● ASSIGNMENT
Repeat exactly the lines below that lie between the line with "if negb within then" and the line with "comparison puts below", counting both of those lines as part of the answer.

Data records
[Start of Attachment]

(** * MovementAnalysis: temporal segmentation and interval merging

    A shallow embedding of the movement-analysis program
    ([general_functions.h], [datarow.h], [cell.h], [user.h],
    [csv_parser.h], [main.cpp]) together with the properties its
    specification states about it, and further properties of the code.

    Conventions of the embedding.
    - C++ [int] variables that count or index in-memory vectors are integers
      of [Z]; the one [int] that is computed from a caller-supplied
      parameter by multiplication ([stayTime]) keeps its 32-bit wrap-around.
    - [time_t] is [Z], and [difftime] of two [time_t] values is their exact
      integer difference.
    - A [double] is a binary64 float of the kernel ([float]).
    - A call that ends the process ([exit(0)]), an out-of-range access
      ([at] throwing, [operator[]] past the end), and an integer division by
      zero are results of their own, see [failure].
    - Where C++ leaves the order of evaluation of two operands open, the
      model evaluates them left to right.
    - The files the program writes are left out; what is computed for them
      is kept. *)

From Stdlib Require Import ZArith Lia.
From Stdlib Require Import Floats.PrimFloat Numbers.Cyclic.Int63.Uint63.
From stdpp Require Import gmap strings list sorting.

Set Warnings "-inexact-float".
Local Open Scope Z_scope.

(** ** Results of fallible code *)

Inductive failure : Type :=
| ExitCalled      (* the code printed a diagnostic and called exit(0) *)
| OutOfRange      (* a vector was read outside [0, size) *)
| DivideByZero    (* integer division by zero *)
| OutOfFuel.      (* the bound given to a [while] loop of the model ran out *)

Inductive outcome (A : Type) : Type :=
| Ret (a : A)
| Fail (f : failure).

Arguments Ret {A} a.
Arguments Fail {A} f.

Definition bind {A B : Type} (m : outcome A) (k : A -> outcome B) : outcome B :=
  match m with
  | Ret a => k a
  | Fail f => Fail f
  end.

Notation "x <- m ;; k" := (bind m (fun x => k))
  (at level 100, m at next level, right associativity).

(** [v.size()] and the two ways the code reads [v[i]]; both fail the same way
    in the model when [i] is outside the vector. *)
Definition size {A : Type} (v : list A) : Z := Z.of_nat (length v).

Definition vec_at {A : Type} (v : list A) (i : Z) : outcome A :=
  if i <? 0 then Fail OutOfRange
  else match v !! Z.to_nat i with
       | Some x => Ret x
       | None => Fail OutOfRange
       end.

(** ** The C library's calendar time

    [struct tm] and [mktime] belong to the C library, not to the program:
    they are an interface here.  [mktime] answers -1 when the date cannot be
    converted. *)

Class Clock : Type := {
  tm : Type;
  mktime : tm -> Z
}.

(** ** general_functions.h *)

Section GeneralFunctions.
Context `{Clock}.

Definition TIMEPAIR : Type := tm * tm.

Definition getTimeValue (datetime : tm) : outcome Z :=
  let t := mktime datetime in
  if t =? -1 then Fail ExitCalled else Ret t.

(** Which vector [target] points to. *)
Inductive target_of : Type := V1 | V2.

Record merge_vars : Type := MergeVars {
  merged : list TIMEPAIR;
  target : target_of;
  idx1 : Z;
  idx2 : Z;
  idxTarget : Z
}.

(** Lines 28-46 of [merge]: choose where the next interval comes from. *)
Definition merge_select (v1 v2 : list TIMEPAIR) (s : merge_vars) : outcome merge_vars :=
  if (idx1 s <? size v1) && (idx2 s <? size v2) then
    a <- vec_at v1 (idx1 s) ;;
    b <- vec_at v2 (idx2 s) ;;
    ta <- getTimeValue a.1 ;;
    tb <- getTimeValue b.1 ;;
    if ta <? tb
    then Ret (MergeVars (merged s) V1 (idx1 s + 1) (idx2 s) (idx1 s))
    else Ret (MergeVars (merged s) V2 (idx1 s) (idx2 s + 1) (idx2 s))
  else if idx1 s =? size v1 then
    Ret (MergeVars (merged s) V2 (idx1 s + 1) (idx2 s + 1) (idx2 s))
  else if idx2 s =? size v2 then
    Ret (MergeVars (merged s) V1 (idx1 s + 1) (idx2 s + 1) (idx1 s))
  else Ret s.

(** Lines 48-53 of [merge]: the interval [x] under consideration is appended
    when [merged] is empty or ends strictly before [x] starts; otherwise the
    end of the last interval of [merged] is raised to the end of [x] when that
    is later. *)
Definition consider (merged : list TIMEPAIR) (x : TIMEPAIR) : outcome (list TIMEPAIR) :=
  match last merged with
  | None => Ret (merged ++ [x])
  | Some back =>
      tb <- getTimeValue back.2 ;;
      tx <- getTimeValue x.1 ;;
      if tb <? tx then Ret (merged ++ [x])
      else
        tb' <- getTimeValue back.2 ;;
        te <- getTimeValue x.2 ;;
        if tb' <? te then Ret (removelast merged ++ [(back.1, x.2)])
        else Ret merged
  end.

Definition deref (v1 v2 : list TIMEPAIR) (t : target_of) : list TIMEPAIR :=
  match t with V1 => v1 | V2 => v2 end.

(** The [while] loop of [merge]; [fuel] bounds the number of iterations. *)
Fixpoint merge_loop (fuel : nat) (v1 v2 : list TIMEPAIR) (s : merge_vars)
  : outcome merge_vars :=
  if (idx1 s <=? size v1) && (idx2 s <=? size v2) then
    match fuel with
    | O => Fail OutOfFuel
    | S fuel' =>
        s' <- merge_select v1 v2 s ;;
        x <- vec_at (deref v1 v2 (target s')) (idxTarget s') ;;
        m <- consider (merged s') x ;;
        merge_loop fuel' v1 v2
          (MergeVars m (target s') (idx1 s') (idx2 s') (idxTarget s'))
    end
  else Ret s.

(** Lines 56-57: what is left of either vector is inserted as it is. *)
Definition merge_tails (v1 v2 : list TIMEPAIR) (s : merge_vars) : list TIMEPAIR :=
  let m1 := if idx1 s <? size v1
            then merged s ++ drop (Z.to_nat (idx1 s)) v1 else merged s in
  if idx2 s <? size v2 then m1 ++ drop (Z.to_nat (idx2 s)) v2 else m1.

Definition merge (v1 v2 : list TIMEPAIR) : outcome (list TIMEPAIR) :=
  s <- merge_loop (length v1 + length v2 + 2) v1 v2 (MergeVars [] V1 0 0 0) ;;
  Ret (merge_tails v1 v2 s).

End GeneralFunctions.

(** ** datarow.h *)

Module DataRow.
Section WithClock.
Context `{Clock}.

Record t : Type := mk {
  datetime_ : tm;
  lon_ : float;
  lat_ : float;
  tag_ : string;
  areaId_ : Z
}.

Definition new (datetime : tm) (lon lat : float) (tag : string) : t :=
  mk datetime lon lat tag 0.

Definition getLon (d : t) : float := lon_ d.
Definition getLat (d : t) : float := lat_ d.
Definition getDateTime (d : t) : tm := datetime_ d.
Definition getTag (d : t) : string := tag_ d.
Definition setAreaID (d : t) (id : Z) : t :=
  mk (datetime_ d) (lon_ d) (lat_ d) (tag_ d) id.
Definition getAreaID (d : t) : Z := areaId_ d.

Definition compareByTime (a b : t) : outcome bool :=
  ta <- getTimeValue (getDateTime a) ;;
  tb <- getTimeValue (getDateTime b) ;;
  Ret (ta - tb <? 0).

End WithClock.
End DataRow.

(** [for (int i = from; ...; i++)] running its body [n] times. *)
Fixpoint for_loop {S : Type} (body : Z -> S -> outcome S) (i : Z) (n : nat) (s : S)
  : outcome S :=
  match n with
  | O => Ret s
  | S n' => s' <- body i s ;; for_loop body (i + 1) n' s'
  end.

(** [createJsonFile] reads row [i] of its list for [low <= i < high]; the model keeps
    the coordinates it writes. *)
Definition createJsonFile `{Clock} (rows : list DataRow.t) (low high : Z)
  : outcome (list (float * float)%type) :=
  for_loop
    (fun i coords =>
       d <- vec_at rows i ;;
       Ret (coords ++ [(DataRow.getLon d, DataRow.getLat d)]))
    low (Z.to_nat (high - low)) [].

(** ** cell.h *)

Module Cell.
Section WithClock.
Context `{Clock}.

Record t : Type := mk {
  tag_ : string;
  rowList_ : list DataRow.t
}.

Definition new (r : DataRow.t) (tag : string) : t := mk tag [r].
Definition addDataRow (c : t) (d : DataRow.t) : t := mk (tag_ c) (rowList_ c ++ [d]).
Definition numConnections (c : t) : Z := size (rowList_ c).
Definition getName (c : t) : string := tag_ c.
Definition getRowList (c : t) : list DataRow.t := rowList_ c.

Definition isWithinInterval (c : t) (i j interval : Z) : outcome bool :=
  if (i <? 0) || (j <? 0) || (size (rowList_ c) <=? i) || (size (rowList_ c) <=? j)
  then Fail ExitCalled
  else if interval <? 0 then Fail ExitCalled
  else
    rj <- vec_at (rowList_ c) j ;;
    tj <- getTimeValue (DataRow.getDateTime rj) ;;
    ri <- vec_at (rowList_ c) i ;;
    ti <- getTimeValue (DataRow.getDateTime ri) ;;
    Ret (tj - ti <=? interval).

(** The variables of [getTimeSegments]; of [segment] only [first] lives across
    iterations, [second] is assigned just before every [push_back]. *)
Record segment_vars : Type := SegVars {
  segmentList : list TIMEPAIR;
  segment_first : tm;
  low : Z;
  high : Z
}.

Definition segment_step (c : t) (interval : Z) (i : Z) (s : segment_vars)
  : outcome segment_vars :=
  within <- isWithinInterval c (low s) i interval ;;
  if negb within then
    rh <- vec_at (rowList_ c) (high s) ;;
    ri <- vec_at (rowList_ c) i ;;
    Ret (SegVars (segmentList s ++ [(segment_first s, DataRow.getDateTime rh)])
                 (DataRow.getDateTime ri) i i)
  else Ret (SegVars (segmentList s) (segment_first s) (low s) i).

Definition getTimeSegments (c : t) (interval : Z) : outcome (list TIMEPAIR) :=
  r0 <- vec_at (rowList_ c) 0 ;;
  s <- for_loop (segment_step c interval) 0 (length (rowList_ c))
         (SegVars [] (DataRow.getDateTime r0) 0 0) ;;
  rh <- vec_at (rowList_ c) (high s) ;;
  Ret (segmentList s ++ [(segment_first s, DataRow.getDateTime rh)]).

End WithClock.
End Cell.

(** ** user.h *)

Definition PAIR : Type := (string * Z)%type.

Definition compareBySecondValue (a b : PAIR) : bool := a.2 <? b.2.

(** [std::priority_queue<PAIR, std::vector<PAIR>, compareBySecondValue>]: the
    queue is the collection of what was pushed; [top] is an element that the
    comparison puts below no other one, [pop] removes it.  Among elements of
    equal count the one pushed first is served first. *)
Module PriorityQueue.

Definition t : Type := list PAIR.

Definition push (q : t) (x : PAIR) : t := q ++ [x].

Fixpoint select (q : t) : option (PAIR * t) :=
  match q with
  | [] => None
  | x :: q' =>
      match select q' with
      | None => Some (x, [])
      | Some (m, rest) =>
          if compareBySecondValue x m then Some (m, x :: rest) else Some (x, q')
      end
  end.

Definition top (q : t) : option PAIR := fst <$> select q.

Definition pop (q : t) : t :=
  match select q with
  | Some (_, rest) => rest
  | None => q
  end.

(** [top] then [pop], repeated until the queue is empty. *)
Fixpoint pop_all (fuel : nat) (q : t) : list PAIR :=
  match fuel with
  | O => []
  | S fuel' =>
      match top q with
      | None => []
      | Some x => x :: pop_all fuel' (pop q)
      end
  end.

Definition popped (q : t) : list PAIR := pop_all (length q) q.

End PriorityQueue.

(** The value an [int] takes when a wider integer is stored in it. *)
Definition to_int (z : Z) : Z := (z + 2 ^ 31) mod 2 ^ 32 - 2 ^ 31.

(** The [double] that [difftime] returns for a difference of [z] seconds. *)
Definition double_of_Z (z : Z) : float :=
  if z <? 0 then PrimFloat.opp (PrimFloat.of_uint63 (Uint63.of_Z (- z)))
  else PrimFloat.of_uint63 (Uint63.of_Z z).

Definition movingSpeed : float := 0.0125%float.
Definition upscalingFactor : float := 1.1%float.
Definition minInterval : Z := 600.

[End of Attachment]

● SOLUTION
  if negb within then
    rh <- vec_at (rowList_ c) (high s) ;;
    ri <- vec_at (rowList_ c) i ;;
    Ret (SegVars (segmentList s ++ [(segment_first s, DataRow.getDateTime rh)])
                 (DataRow.getDateTime ri) i i)
  else Ret (SegVars (segmentList s) (segment_first s) (low s) i).

Definition getTimeSegments (c : t) (interval : Z) : outcome (list TIMEPAIR) :=
  r0 <- vec_at (rowList_ c) 0 ;;
  s <- for_loop (segment_step c interval) 0 (length (rowList_ c))
         (SegVars [] (DataRow.getDateTime r0) 0 0) ;;
  rh <- vec_at (rowList_ c) (high s) ;;
  Ret (segmentList s ++ [(segment_first s, DataRow.getDateTime rh)]).

End WithClock.
End Cell.

(** ** user.h *)

Definition PAIR : Type := (string * Z)%type.

Definition compareBySecondValue (a b : PAIR) : bool := a.2 <? b.2.

(** [std::priority_queue<PAIR, std::vector<PAIR>, compareBySecondValue>]: the
    queue is the collection of what was pushed; [top] is an element that the
    comparison puts below no other one, [pop] removes it.  Among elements of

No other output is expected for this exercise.